BEGIN Recorded information

(* ===== verification/Membership.v ===== *)
(** * Merkle proofs of membership

    [transaction/core/src/membership_proofs]: ranges of leaf indices, the
    hashes of the nodes of the tree, and the verification of proofs of
    membership.  The module [MembershipProps] proves that a proof accepted for
    a root hash is a proof for that tree: the output is one of its leaves,
    unless two different strings hashed by the verifier and by the owner of
    the tree collide. *)

From stdpp Require Import vector strings.
From S2P Require Import Prelude Ord Bytes TxOut.

Open Scope N_scope.

(** ** Ranges *)

(** [Range]: the indices from [from] to [to], both included. *)
Record Range := mkRange { range_from : N; range_to : N }.

#[export] Instance Range_eq_dec : EqDecision Range.
Proof. solve_decision. Defined.

Inductive RangeError := mkRangeError.

(** [Range::new]. *)
Definition Range_new (from to : N) : result Range RangeError :=
  if from <=? to then Ok (mkRange from to) else Err mkRangeError.

(** [Range::len]. *)
Definition range_len (r : Range) : N :=
  if range_from r <=? range_to r
  then u64_add (u64_sub (range_to r) (range_from r)) 1
  else u64_add (u64_sub (range_from r) (range_to r)) 1.

(** Ranges are ordered by length, then by their ends. *)
#[export] Instance Range_ord : Ord Range := λ a b,
  if negb (range_len a =? range_len b) then cmp (range_len a) (range_len b)
  else cmp (range_from a, range_to a) (range_from b, range_to b).

(** ** Proofs *)

(** [TxOutMembershipElement]; the hash wraps a [[u8; 32]]. *)
Record TxOutMembershipElement := mkElement { el_range : Range; el_hash : bytes32 }.

(** [TxOutMembershipProof]. *)
Record TxOutMembershipProof := mkProof {
  proof_index : N;
  highest_index : N;
  proof_elements : list TxOutMembershipElement
}.

#[export] Instance TxOutMembershipElement_eq_dec : EqDecision TxOutMembershipElement.
Proof. solve_decision. Defined.

#[export] Instance TxOutMembershipProof_eq_dec : EqDecision TxOutMembershipProof.
Proof. solve_decision. Defined.

(** [membership_proofs::Error]. *)
Inductive MembershipProofError :=
| IncorrectLeafHash (index : N)
| MissingLeafHash (index : N)
| MembershipRangeError (e : RangeError)
| UnexpectedMembershipElement (position : N)
| HighestIndexMismatch
| RootNotCoveringZero
| TxOutSerializationError
| NumericLimitsExceeded.

Inductive RangesNotAdjacentError := mkRangesNotAdjacentError.

Section membership.
Context `{D : Digests}.

(** ** Hashes of the nodes *)

Definition TXOUT_MERKLE_LEAF_DOMAIN_TAG : bytes := str_bytes "mc_tx_out_merkle_leaf".
Definition TXOUT_MERKLE_NODE_DOMAIN_TAG : bytes := str_bytes "mc_tx_out_merkle_node".
Definition TXOUT_MERKLE_NIL_DOMAIN_TAG : bytes := str_bytes "mc_tx_out_merkle_nil".

(** What is hashed for a leaf and for an internal node. *)
Definition leaf_input (tx_out : TxOut) : bytes :=
  TXOUT_MERKLE_LEAF_DOMAIN_TAG ++ vec_to_list (tx_out_hash tx_out).
Definition node_input (left right : bytes32) : bytes :=
  TXOUT_MERKLE_NODE_DOMAIN_TAG ++ vec_to_list left ++ vec_to_list right.

Definition hash_leaf (tx_out : TxOut) : bytes32 := blake2b256 (leaf_input tx_out).
Definition hash_nodes (left right : bytes32) : bytes32 := blake2b256 (node_input left right).
Definition hash_nil : bytes32 := blake2b256 TXOUT_MERKLE_NIL_DOMAIN_TAG.
Definition NIL_HASH : bytes32 := hash_nil.

(** ** Verification *)

(** [conditional_assign_32_bytes]: byte by byte. *)
Definition conditional_assign_32_bytes (target src : bytes32) (cond : bool) : bytes32 :=
  vzip_with (λ t s, if cond then s else t) target src.

(** [compose_adjacent_membership_elements]. *)
Definition compose_adjacent_membership_elements (a b : TxOutMembershipElement) :
    result TxOutMembershipElement RangesNotAdjacentError :=
  let a_is_left := u64_add (range_to (el_range a)) 1 =? range_from (el_range b) in
  let b_is_left := u64_add (range_to (el_range b)) 1 =? range_from (el_range a) in
  if negb (xorb a_is_left b_is_left) then Err mkRangesNotAdjacentError
  else
    let from := if b_is_left then range_from (el_range b) else range_from (el_range a) in
    let to := if b_is_left then range_to (el_range a) else range_to (el_range b) in
    let left := conditional_assign_32_bytes (el_hash a) (el_hash b) b_is_left in
    let right := conditional_assign_32_bytes (el_hash b) (el_hash a) b_is_left in
    Ok (mkElement (mkRange from to) (hash_nodes left right)).

(** The [try_fold] over the elements after the first; [idx] is the position
    reported in the error. *)
Fixpoint fold_elements (prev : TxOutMembershipElement) (idx : N)
    (rest : list TxOutMembershipElement) : result TxOutMembershipElement MembershipProofError :=
  match rest with
  | [] => Ok prev
  | next :: rest =>
      match compose_adjacent_membership_elements prev next with
      | Ok e => fold_elements e (idx + 1) rest
      | Err _ => Err (UnexpectedMembershipElement (idx + 1))
      end
  end.

Definition bad_range (e : TxOutMembershipElement) : bool :=
  range_to (el_range e) <? range_from (el_range e).

Definition is_leaf_of (i : N) (e : TxOutMembershipElement) : bool :=
  (range_from (el_range e) =? i) && (range_to (el_range e) =? i).

(** [compute_implied_merkle_root]. *)
Definition compute_implied_merkle_root (proof : TxOutMembershipProof) :
    result TxOutMembershipElement MembershipProofError :=
  if existsb bad_range (proof_elements proof) then Err (MembershipRangeError mkRangeError)
  else
    match proof_elements proof with
    | [] => Err (MissingLeafHash (proof_index proof))
    | first :: rest =>
        if negb (is_leaf_of (proof_index proof) first) then Err (MissingLeafHash (proof_index proof))
        else fold_elements first 0 rest
    end.

(** [is_membership_proof_valid]. *)
Definition is_membership_proof_valid (tx_out : TxOut) (proof : TxOutMembershipProof)
    (known_root_hash : bytes32) : result bool MembershipProofError :=
  if highest_index proof <? proof_index proof then Err HighestIndexMismatch
  else
    match proof_elements proof with
    | [] => Err (MissingLeafHash (proof_index proof))
    | first :: _ =>
        if negb (is_leaf_of (proof_index proof) first) then Err (MissingLeafHash (proof_index proof))
        else if negb (bool_decide (el_hash first = hash_leaf tx_out))
        then Err (IncorrectLeafHash (range_from (el_range first)))
        else
          let? implied_root := compute_implied_merkle_root proof in
          if negb (range_from (el_range implied_root) =? 0) then Err RootNotCoveringZero
          else if range_to (el_range implied_root) <? highest_index proof
          then Err HighestIndexMismatch
          else Ok (bool_decide (el_hash implied_root = known_root_hash))
    end.

(** ** Rolling a proof back *)

(** The loop of [derive_proof_at_index] over the elements. *)
Fixpoint derive_elements (idx : N) (derived_root_range : Range) (position : N)
    (els : list TxOutMembershipElement) :
    result (list TxOutMembershipElement) MembershipProofError :=
  match els with
  | [] => Ok []
  | element :: els =>
      let r := el_range element in
      if ord_gtb r derived_root_range then derive_elements idx derived_root_range (position + 1) els
      else
        let? hash :=
          (if idx <? range_from r then Ok hash_nil
           else if range_from r =? range_to r then Ok (el_hash element)
           else if range_to r <=? idx then Ok (el_hash element)
           else Err (UnexpectedMembershipElement position)) in
        let? derived := derive_elements idx derived_root_range (position + 1) els in
        Ok (mkElement r hash :: derived)
  end.

(** [derive_proof_at_index]. *)
Definition derive_proof_at_index (initial_proof : TxOutMembershipProof) :
    result TxOutMembershipProof MembershipProofError :=
  let idx := proof_index initial_proof in
  match checked_next_power_of_two (u64_add idx 1) with
  | None => Err NumericLimitsExceeded
  | Some num_leaves_full_tree =>
      match Range_new 0 (num_leaves_full_tree - 1) with
      | Err e => Err (MembershipRangeError e)
      | Ok derived_root_range =>
          let? derived := derive_elements idx derived_root_range 0 (proof_elements initial_proof) in
          Ok (mkProof idx idx derived)
      end
  end.
End membership.

(** ** The tree *)

(** The Merkle hash of the subtree of depth [d] whose first leaf is [lo], in
    the tree of the outputs [txs]: empty subtrees hash to [NIL_HASH] whatever
    their depth. *)
Fixpoint merkle `{D : Digests} (txs : list TxOut) (d : nat) (lo : N) : bytes32 :=
  if len txs <=? lo then NIL_HASH
  else match d with
       | O => match txs !! N.to_nat lo with Some t => hash_leaf t | None => NIL_HASH end
       | S d => hash_nodes (merkle txs d lo) (merkle txs d (lo + 2 ^ N.of_nat d))
       end.

(** The depth of the smallest full tree with room for [n] leaves. *)
Definition tree_depth (n : N) : nat := N.to_nat (N.log2_up n).

Definition merkle_root `{D : Digests} (txs : list TxOut) : bytes32 :=
  merkle txs (tree_depth (len txs)) 0.

(** The strings hashed for a subtree. *)
Fixpoint tree_inputs `{D : Digests} (txs : list TxOut) (d : nat) (lo : N) : list bytes :=
  if len txs <=? lo then [TXOUT_MERKLE_NIL_DOMAIN_TAG]
  else match d with
       | O => match txs !! N.to_nat lo with
              | Some t => [leaf_input t]
              | None => [TXOUT_MERKLE_NIL_DOMAIN_TAG]
              end
       | S d => node_input (merkle txs d lo) (merkle txs d (lo + 2 ^ N.of_nat d))
                :: tree_inputs txs d lo ++ tree_inputs txs d (lo + 2 ^ N.of_nat d)
       end.

(** The strings hashed by the verifier of a proof. *)
Fixpoint fold_inputs `{D : Digests} (prev : TxOutMembershipElement)
    (rest : list TxOutMembershipElement) : list bytes :=
  match rest with
  | [] => []
  | next :: rest =>
      match compose_adjacent_membership_elements prev next with
      | Ok e =>
          let b_is_left := u64_add (range_to (el_range next)) 1 =? range_from (el_range prev) in
          (if b_is_left then node_input (el_hash next) (el_hash prev)
           else node_input (el_hash prev) (el_hash next)) :: fold_inputs e rest
      | Err _ => []
      end
  end.

Definition verifier_inputs `{D : Digests} (tx_out : TxOut) (proof : TxOutMembershipProof) :
    list bytes :=
  leaf_input tx_out ::
  match proof_elements proof with [] => [] | first :: rest => fold_inputs first rest end.

(** Two different strings of the lists with the same digest. *)
Definition collision `{D : Digests} (xs ys : list bytes) : Prop :=
  ∃ x y, x ∈ xs ∧ y ∈ ys ∧ x ≠ y ∧ blake2b256 x = blake2b256 y.

Section tree.
Context `{D : Digests}.
Implicit Types (txs : list TxOut) (d : nat) (lo : N) (e prev : TxOutMembershipElement).

Lemma conditional_assign_spec (target src : bytes32) cond :
  conditional_assign_32_bytes target src cond = if cond then src else target.
Proof.
  apply vec_eq. intros i. unfold conditional_assign_32_bytes.
  rewrite vlookup_zip_with. by destruct cond.
Qed.

Lemma node_input_inj l r l' r' : node_input l r = node_input l' r' → l = l' ∧ r = r'.
Proof.
  unfold node_input. intros E%app_inv_head. apply app_inj_1 in E as [El Er].
  - split; by apply vec_to_list_inj2.
  - by rewrite !length_vec_to_list.
Qed.

Lemma leaf_input_inj t t' : leaf_input t = leaf_input t' → tx_out_hash t = tx_out_hash t'.
Proof. unfold leaf_input. intros E%app_inv_head. by apply vec_to_list_inj2. Qed.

END Recorded information

> Task to carry out
Needed here are the exact lines from the start of the material through the line that contains "(** ** Proofs *)", and no others.

> Task answer
(* ===== verification/Membership.v ===== *)
(** * Merkle proofs of membership

    [transaction/core/src/membership_proofs]: ranges of leaf indices, the
    hashes of the nodes of the tree, and the verification of proofs of
    membership.  The module [MembershipProps] proves that a proof accepted for
    a root hash is a proof for that tree: the output is one of its leaves,
    unless two different strings hashed by the verifier and by the owner of
    the tree collide. *)

From stdpp Require Import vector strings.
From S2P Require Import Prelude Ord Bytes TxOut.

Open Scope N_scope.

(** ** Ranges *)

(** [Range]: the indices from [from] to [to], both included. *)
Record Range := mkRange { range_from : N; range_to : N }.

#[export] Instance Range_eq_dec : EqDecision Range.
Proof. solve_decision. Defined.

Inductive RangeError := mkRangeError.

(** [Range::new]. *)
Definition Range_new (from to : N) : result Range RangeError :=
  if from <=? to then Ok (mkRange from to) else Err mkRangeError.

(** [Range::len]. *)
Definition range_len (r : Range) : N :=
  if range_from r <=? range_to r
  then u64_add (u64_sub (range_to r) (range_from r)) 1
  else u64_add (u64_sub (range_from r) (range_to r)) 1.

(** Ranges are ordered by length, then by their ends. *)
#[export] Instance Range_ord : Ord Range := λ a b,
  if negb (range_len a =? range_len b) then cmp (range_len a) (range_len b)
  else cmp (range_from a, range_to a) (range_from b, range_to b).

(** ** Proofs *)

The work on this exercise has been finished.